Atommüll:Schweizer Beispiel

Nach jahrelanger Suche stellt Bern diesen Montag den Standort für sein künftiges Endlager vor. Der liegt zwar in Sichtweite Deutschlands. Viel zu meckern gibt es trotzdem nicht.

Kommentar von Michael Bauchmüller

Auch die Schweiz hat ihr Gorleben, der Ort heißt Wellenberg. Auch hier sollte mal ein Endlager hin, auch hier sperrte sich die örtliche Bevölkerung. Nicht ganz so kämpferisch vielleicht wie im Wendland, der Kanton Nidwalden kippte das Projekt auf Schweizer Art: per Volksentscheid. Wie Deutschland begab sich auch die Schweiz erneut auf Endlagersuche, nur ein paar Jahre früher. Diesen Montag soll das Ergebnis präsentiert werden: Nördlich Lägern, eine Gegend nur einen Steinwurf von der deutschen Grenze entfernt. Einen großen Aufschrei gibt es bisher nicht, und das hat Gründe.

Denn für die Suche hat die Schweiz ein Verfahren gewählt, das in vielerlei Hinsicht auch Blaupause für das deutsche Vorgehen ist. Der Kreis der möglichen Standorte wurde hier schrittweise eingeengt, immer auf Basis geologischer Kriterien, und das in ständiger Rückkopplung zu den betroffenen Gemeinden. Favoriten wurden bestimmt und verglichen. Unter den Schweizer Optionen erwiesen sich die Tonschichten in der Nähe des Rheins als "der sicherste Standort". Und gerade weil das Verfahren so offen und öffentlich war, gibt es einigen Anlass, auf dieses Ergebnis zu vertrauen.
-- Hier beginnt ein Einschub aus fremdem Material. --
Lemma Budget_roundtrip b : Budget_wf b = true -> struct_ok Budget_fields Budget_zero b.
Proof. unfold Budget_wf. intros. reflect_bools. solve_struct Budget_table. Qed.
Lemma Usage_roundtrip u : Usage_wf u = true -> struct_ok Usage_fields Usage_zero u.
Proof. unfold Usage_wf. intros. reflect_bools. solve_struct Usage_table. Qed.
Lemma Task_roundtrip t : Task_wf t = true -> struct_ok Task_fields Task_zero t.
Proof. unfold Task_wf. intros. reflect_bools. solve_struct Task_table. Qed.
Lemma LastTurn_roundtrip l : LastTurn_wf l = true -> struct_ok LastTurn_fields LastTurn_zero l.
Proof. unfold LastTurn_wf. intros. reflect_bools. solve_struct LastTurn_table. Qed.

#[export] Hint Resolve Budget_roundtrip Usage_roundtrip Task_roundtrip LastTurn_roundtrip : rallish_wf.

Lemma TurnRequest_roundtrip q : TurnRequest_wf q = true -> struct_ok TurnRequest_fields TurnRequest_zero q.
Proof.
  unfold TurnRequest_wf. intros. reflect_bools. solve_struct TurnRequest_table.
  - apply opt_ptr_struct_ok. intros r Hr. rewrite Hr in *. eauto with rallish_wf.
  - apply opt_ptr_struct_ok. intros r Hr. rewrite Hr in *. by apply WorkContract_roundtrip.
Qed.

Lemma TurnResponse_roundtrip r : TurnResponse_wf r = true -> struct_ok TurnResponse_fields TurnResponse_zero r.
Proof.
  unfold TurnResponse_wf. intros. reflect_bools. solve_struct TurnResponse_table.
  apply opt_ptr_struct_ok. intros u Hu. rewrite Hu in *. eauto with rallish_wf.
Qed.

#[export] Hint Resolve TurnRequest_roundtrip TurnResponse_roundtrip : rallish_wf.

(** ** The router *)

Inductive RouterError : Set := ErrContext | ErrBlockedNoReviewer | ErrRouting (rule : string).

(* src: internal/router/router.go 63-70 Router.isValidRole *)
Definition isValidRole (roles : list Role) (roleID : string) : bool :=
  existsb (fun role => String.eqb (ro_ID role) roleID) roles.

(* src: internal/router/router.go 72-79 Router.findReviewer *)
Definition findReviewer (roles : list Role) : string :=
  match List.find (fun role => String.eqb (ro_ID role) "reviewer") roles with
  | Some role => ro_ID role
  | None => ""
  end.

(** Go's [%] truncates, so the index of a turn below 1 may be negative. *)
(* src: internal/router/router.go 81-90 Router.roundRobin *)
Definition roundRobin (roles : list Role) (turn : Z) : string :=
  match roles with
  | [] => ""
  | _ =>
      let idx := Z.rem (turn - 1) (Z.of_nat (List.length roles)) in
      let idx := if (idx <? 0)%Z then 0%Z else idx in
      match nth_error roles (Z.to_nat idx) with Some role => ro_ID role | None => "" end
  end.

(** The explicit handoff of the previous turn, when its target is a role. *)
(* src: internal/router/router.go 39-41 Router.Next *)
Definition honoured_handoff (roles : list Role) (prev : option TurnResponse) : option string :=
  match prev with
  | Some r => if negb (String.eqb (r_HandoffTo r) "") && isValidRole roles (r_HandoffTo r)
              then Some (r_HandoffTo r) else None
  | None => None
  end.

(* src: internal/router/router.go 37-60 Router.Next *)
Definition route (p : Preset) (prev : option TurnResponse) (turn : Z) : RouterError + string :=
  let roles := ps_Roles p in
  let rule := ps_Routing p in
  if String.eqb rule "round_robin" || String.eqb rule "handoff_then_round_robin" then
    inr (match honoured_handoff roles prev with Some id => id | None => roundRobin roles turn end)
  else if String.eqb rule "strict_round_robin" then inr (roundRobin roles turn)
  else if String.eqb rule "last_writer_wins" then
    match honoured_handoff roles prev, prev with
    | Some id, _ => inr id
    | None, Some _ => inr (roundRobin roles (turn - 1))
    | None, None => inr (roundRobin roles turn)
    end
  else inl (ErrRouting rule).

(** [alive]: [ctx.Err() == nil]. *)
(* src: internal/router/router.go 22-61 Router.Next *)
Definition Next (alive : bool) (p : Preset) (prev : option TurnResponse) (turn : Z) : RouterError + string :=
  if negb alive then inl ErrContext
  else
    match prev with
    | Some r =>
        if String.eqb (r_SelfEval r) SelfEvalBlocked then
          let reviewerID := findReviewer (ps_Roles p) in
          if negb (String.eqb reviewerID "") then inr reviewerID else inl ErrBlockedNoReviewer
        else route p prev turn
    | None => route p prev turn
    end.

(* src: internal/preset/preset.go 12-17 validRouting *)
Definition validRouting (rule : string) : bool :=
  String.eqb rule "round_robin" || String.eqb rule "handoff_then_round_robin" ||
  String.eqb rule "strict_round_robin" || String.eqb rule "last_writer_wins".

Definition blocked (prev : option TurnResponse) : bool :=
  match prev with Some r => String.eqb (r_SelfEval r) SelfEvalBlocked | None => false end.

Definition role_ids (p : Preset) : list string := map ro_ID (ps_Roles p).

Lemma isValidRole_In roles id : isValidRole roles id = true <-> In id (map ro_ID roles).
Proof.
  unfold isValidRole. rewrite existsb_exists, in_map_iff. split.
  - intros (r & Hr & He). apply String.eqb_eq in He. by exists r.
  - intros (r & <- & Hr). exists r. by rewrite String.eqb_refl.
Qed.

Lemma findReviewer_spec roles :
  (findReviewer roles = "reviewer" /\ In "reviewer" (map ro_ID roles)) \/
  (findReviewer roles = "" /\ ~ In "reviewer" (map ro_ID roles)).
Proof.
  unfold findReviewer. destruct (List.find _ roles) as [r|] eqn:E.
  - apply find_some in E as [Hr He]. apply String.eqb_eq in He. left. rewrite He.
    split; [done|]. rewrite <-He. by apply in_map.
  - right. split; [done|]. intros (r & Hr & Hin)%in_map_iff.
    apply (find_none _ _ E) in Hin. by rewrite Hr in Hin.
Qed.

Lemma nth_error_ids roles i id :
  nth_error (map ro_ID roles) i = Some id ->
  match nth_error roles i with Some role => ro_ID role | None => "" end = id.
Proof. rewrite nth_error_map. destruct (nth_error roles i); naive_solver. Qed.

Lemma roundRobin_In roles turn : roles <> [] -> In (roundRobin roles turn) (map ro_ID roles).
Proof.
  intros Hne. unfold roundRobin. destruct roles as [|x l] eqn:E; [done|]. rewrite <-E in *. clear Hne.
  assert (Hlen : (0 < Z.of_nat (List.length roles))%Z) by (rewrite E; simpl; lia).
  set (idx := if (Z.rem _ _ <? 0)%Z then _ else _).
  assert (0 <= idx < Z.of_nat (List.length roles))%Z as Hi.
  { subst idx. pose proof (Z.rem_bound_abs (turn - 1) (Z.of_nat (List.length roles)) ltac:(lia)).
    destruct (Z.ltb_spec (Z.rem (turn - 1) (Z.of_nat (List.length roles))) 0); lia. }
  destruct (nth_error roles (Z.to_nat idx)) as [r|] eqn:En.
  - apply in_map. by eapply nth_error_In.
  - apply nth_error_None in En. lia.
Qed.

Lemma roundRobin_turn roles i id k :
  nth_error (map ro_ID roles) i = Some id ->
  roundRobin roles (Z.of_nat (i + k * List.length roles) + 1) = id.
Proof.
  intros Hi. unfold roundRobin. pose proof (nth_error_ids _ _ _ Hi) as He.
  assert (i < List.length roles)%nat as Hlt.
  { apply nth_error_Some. intros E. rewrite nth_error_map, E in Hi. done. }
  destruct roles as [|x l] eqn:E; [simpl in Hlt; lia|]. rewrite <-E in *.
  replace (Z.of_nat (i + k * List.length roles) + 1 - 1)%Z with
    (Z.of_nat i + Z.of_nat k * Z.of_nat (List.length roles))%Z by lia.
  rewrite Z.rem_mod_nonneg by nia. rewrite Z.mod_add by lia. rewrite Z.mod_small by lia.
  destruct (Z.ltb_spec (Z.of_nat i) 0); [lia|]. by rewrite Nat2Z.id.
Qed.

Definition honours_handoff (rule : string) : bool := validRouting rule && negb (String.eqb rule "strict_round_robin").

Lemma honoured_handoff_Some roles prev id :
  honoured_handoff roles prev = Some id -> In id (map ro_ID roles).
Proof.
  unfold honoured_handoff. destruct prev as [r|]; [|done]. case_match; [|done]. intros [= <-].
  reflect_bools. by apply isValidRole_In.
Qed.

Lemma route_spec p prev turn :
  ps_Roles p <> [] ->
  match route p prev turn with
  | inr id => In id (role_ids p) /\ validRouting (ps_Routing p) = true /\
      (honours_handoff (ps_Routing p) = true ->
       forall target, honoured_handoff (ps_Roles p) prev = Some target -> id = target)
  | inl e => e = ErrRouting (ps_Routing p) /\ validRouting (ps_Routing p) = false
  end.
Proof.
  intros Hne. pose proof (fun t => roundRobin_In (ps_Roles p) t Hne) as HR.
  pose proof (honoured_handoff_Some (ps_Roles p) prev) as HH. fold (role_ids p) in *.
  unfold route, honours_handoff, validRouting.
  destruct (String.eqb_spec (ps_Routing p) "round_robin") as [->|];
  [|destruct (String.eqb_spec (ps_Routing p) "handoff_then_round_robin") as [->|];
  [|destruct (String.eqb_spec (ps_Routing p) "strict_round_robin") as [->|];
  [|destruct (String.eqb_spec (ps_Routing p) "last_writer_wins") as [->|]]]]; cbn [orb andb negb String.eqb];
  try done; destruct (honoured_handoff (ps_Roles p) prev) as [t|]; try destruct prev; naive_solver.
Qed.

(** With a live context and at least one role the router always names a role of the
    preset: the reviewer when the last turn was blocked, the target of an explicit valid
    handoff under every rule but the strict one, else a slot of the round robin.  It
    fails in exactly two cases: a blocked turn in a preset without a reviewer, and an
    unknown routing rule. *)
Theorem Next_spec p prev turn :
  ps_Roles p <> [] ->
  match Next true p prev turn with
  | inr id => In id (role_ids p) /\
      (blocked prev = true -> id = "reviewer") /\
      (blocked prev = false -> validRouting (ps_Routing p) = true /\
        (honours_handoff (ps_Routing p) = true ->
         forall target, honoured_handoff (ps_Roles p) prev = Some target -> id = target))
  | inl e =>
      (e = ErrBlockedNoReviewer /\ blocked prev = true /\ ~ In "reviewer" (role_ids p)) \/
      (e = ErrRouting (ps_Routing p) /\ blocked prev = false /\ validRouting (ps_Routing p) = false)
  end.
Proof.
  intros Hne. pose proof (route_spec p prev turn Hne) as HR. unfold Next. cbn [negb].
  destruct prev as [r|]; cbn [blocked].
  - destruct (String.eqb (r_SelfEval r) SelfEvalBlocked).
    + destruct (findReviewer_spec (ps_Roles p)) as [[-> Hin]|[-> Hin]]; cbn; naive_solver.
    + destruct (route p (Some r) turn); naive_solver.
  - destruct (route p None turn); naive_solver.
Qed.
Lemma digits_id_bytes d : string_forall is_digit d = true -> string_forall id_byte d = true.
Proof. apply string_forall_impl. intros c. unfold id_byte. by intros ->. Qed.

Lemma Itoa_id_bytes z : string_forall id_byte (Itoa z) = true.
Proof.
  destruct (Itoa_cases z) as [[-> _]|(c & d & Hall & _ & [(_ & -> & _)|(_ & -> & _)])]; [done| |].
  - by apply digits_id_bytes.
  - rewrite string_forall_app. by rewrite (digits_id_bytes _ Hall).
Qed.

Lemma Itoa_pos_digits z : (0 < z)%Z -> string_forall is_digit (Itoa z) = true.
Proof.
  intros Hz. by destruct (Itoa_cases z) as [[_ ->]|(c & d & Hall & _ & [(_ & -> & _)|(? & _)])]; [lia|done|lia].
Qed.

Lemma forall_not_contains P s c : string_forall P s = true -> P c = false -> Contains s (String c "") = false.
Proof.
  intros Hs Hc. destruct (Contains s (String c "")) eqn:E; [|done].
  apply Contains_spec in E as (a & b & ->). rewrite !string_forall_app in Hs. reflect_bools.
  match goal with H : string_forall P (String c _) = true |- _ => cbn in H end. reflect_bools. congruence.
Qed.

Lemma generateID_valid t n : validateSessionID (generateID t n) = true.
Proof.
  unfold validateSessionID, generateID.
  assert (H : string_forall id_byte (Itoa t +:+ "-" +:+ Itoa n) = true).
  { by rewrite !string_forall_app, !Itoa_id_bytes. }
  rewrite (forall_not_contains _ _ "/" H), (forall_not_contains _ _ backslash H) by done.
  assert (Contains (Itoa t +:+ "-" +:+ Itoa n) ".." = false) as ->.
  { destruct (Contains _ "..") eqn:E; [|done]. apply Contains_spec in E as (a & b & E).
    rewrite E in H. rewrite !string_forall_app in H. cbn in H. by rewrite andb_false_r in H. }
  assert (String.eqb (Itoa t +:+ "-" +:+ Itoa n) "" = false) as ->; [|done].
  apply String.eqb_neq. intros E%(f_equal String.length). rewrite !string_length_app in E. cbn in E. lia.
Qed.

Lemma generateID_inj t n t' n' : (0 < n)%Z -> (0 < n')%Z -> generateID t n = generateID t' n' -> n = n'.
Proof.
  assert (Hbad : forall m d x, string_forall is_digit d = true -> d <> m +:+ "-" +:+ x).
  { intros m d x Hd ->. rewrite !string_forall_app in Hd. cbn in Hd. by rewrite andb_false_r in Hd. }
  unfold generateID. intros Hn%Itoa_pos_digits Hn'%Itoa_pos_digits [(m & _ & E)|(m & _ & E)]%app_cases;
    destruct m as [|c m]; cbn [String.append] in E; apply String_tail_inj in E as [_ E];
    [by apply Itoa_inj|by apply Hbad in E|by apply Itoa_inj|by apply Hbad in E].
Qed.

(** ** Creation *)

(** Every session has an id made from a counter value already used. *)
Definition Store_ok (st : Store) : Prop :=
  (0 <= st_nextID st)%Z /\
  forall id s, st_sessions st !! id = Some s ->
    se_ID s = id /\ validateSessionID id = true /\
    exists t n, id = generateID t n /\ (1 <= n <= st_nextID st)%Z.

(** What a creation does to the sessions and to the logs, on every branch. *)
Lemma Create_cases alive t1 t2 fault st name task st' r :
  Store_ok st -> Create alive t1 t2 fault st name task = (st', r) ->
  Store_ok st' /\
  match r with
  | inr s => st_sessions st !! se_ID s = None /\ validateSessionID (se_ID s) = true /\
             st_sessions st' = <[se_ID s := s]> (st_sessions st) /\ se_TurnCount s = 0%Z /\ se_Task s = task
  | inl _ => st_sessions st' = st_sessions st
  end /\
  forall id, is_Some (st_sessions st !! id) -> st_files st' !! logPath st' id = st_files st !! logPath st id.
Proof.
  intros [Hn Hok] HC. unfold Create in HC. destruct alive; cbn [negb] in HC; [|injection HC as <- <-; done].
  rewrite generateID_valid in HC. cbn [negb] in HC.
  set (n := (st_nextID st + 1)%Z) in *. set (id0 := generateID (t_nanos t1) n) in *.
  assert (Hfresh : st_sessions st !! id0 = None).
  { destruct (st_sessions st !! id0) as [s|] eqn:E; [|done]. apply Hok in E as (_ & _ & t & k & Hk & Hb).
    apply generateID_inj in Hk; lia. }
  assert (Hmono : Store_ok (st <| st_nextID := n |>)).
  { split; [cbn; lia|]. intros id s (? & ? & t & k & ? & ?)%Hok. split_and!; [done..|]. exists t, k. cbn. split; [done|lia]. }
  assert (Hmeta : forall id c, (<[metaPath st id0 := c]> (st_files st)) !! logPath st id = st_files st !! logPath st id).
  { intros id c. apply lookup_insert_ne, metaPath_logPath. }
  destruct fault; injection HC as <- <-; try (split_and!; [exact Hmono|done|intros; apply Hmeta || done]).
  split_and!; cbn; [split; cbn|..]; try done; try lia; [| |].
  - intros id s. destruct (decide (id = id0)) as [->|Hne].
    + rewrite lookup_insert_eq. intros [= <-]. cbn. split_and!; [done|apply generateID_valid|].
      exists (t_nanos t1), n. split; [done|lia].
    + rewrite lookup_insert_ne by done. apply Hmono.
  - apply generateID_valid.
  - intros id [s Hs]. change (logPath _ id) with (logPath st id). rewrite lookup_insert_ne; [apply Hmeta|].
    change (logPath _ id0) with (logPath st id0). intros ->%logPath_inj. congruence.
Qed.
Das alles bedeutet nicht, dass es von deutscher Seite nicht noch eine Menge Fragen gibt. Denn nicht alles bei einem Endlager spielt sich unter der Erde ab. Große Gebäude werden nötig, in denen die radioaktiven Abfälle angeliefert und für die Lagerung in der Tiefe vorbereitet werden. Es wäre misslich, würden die an deutsche Siedlungen möglichst nah heranrücken, damit sie von Schweizer Siedlungen möglichst weit weg sind. Die Diskussionen darüber, und auch über den finanziellen Ausgleich für deutsche Gemeinden, beginnen erst. Aber sie sind lösbar.

So verbinden sich mit der Entscheidung am Ende vor allem Hoffnungen: Ein Verfahren, das auf Transparenz und Beteiligung von Bürgern setzt, kann tatsächlich zum Erfolg führen. Auch Deutschland kann schaffen, was die Schweiz vormacht.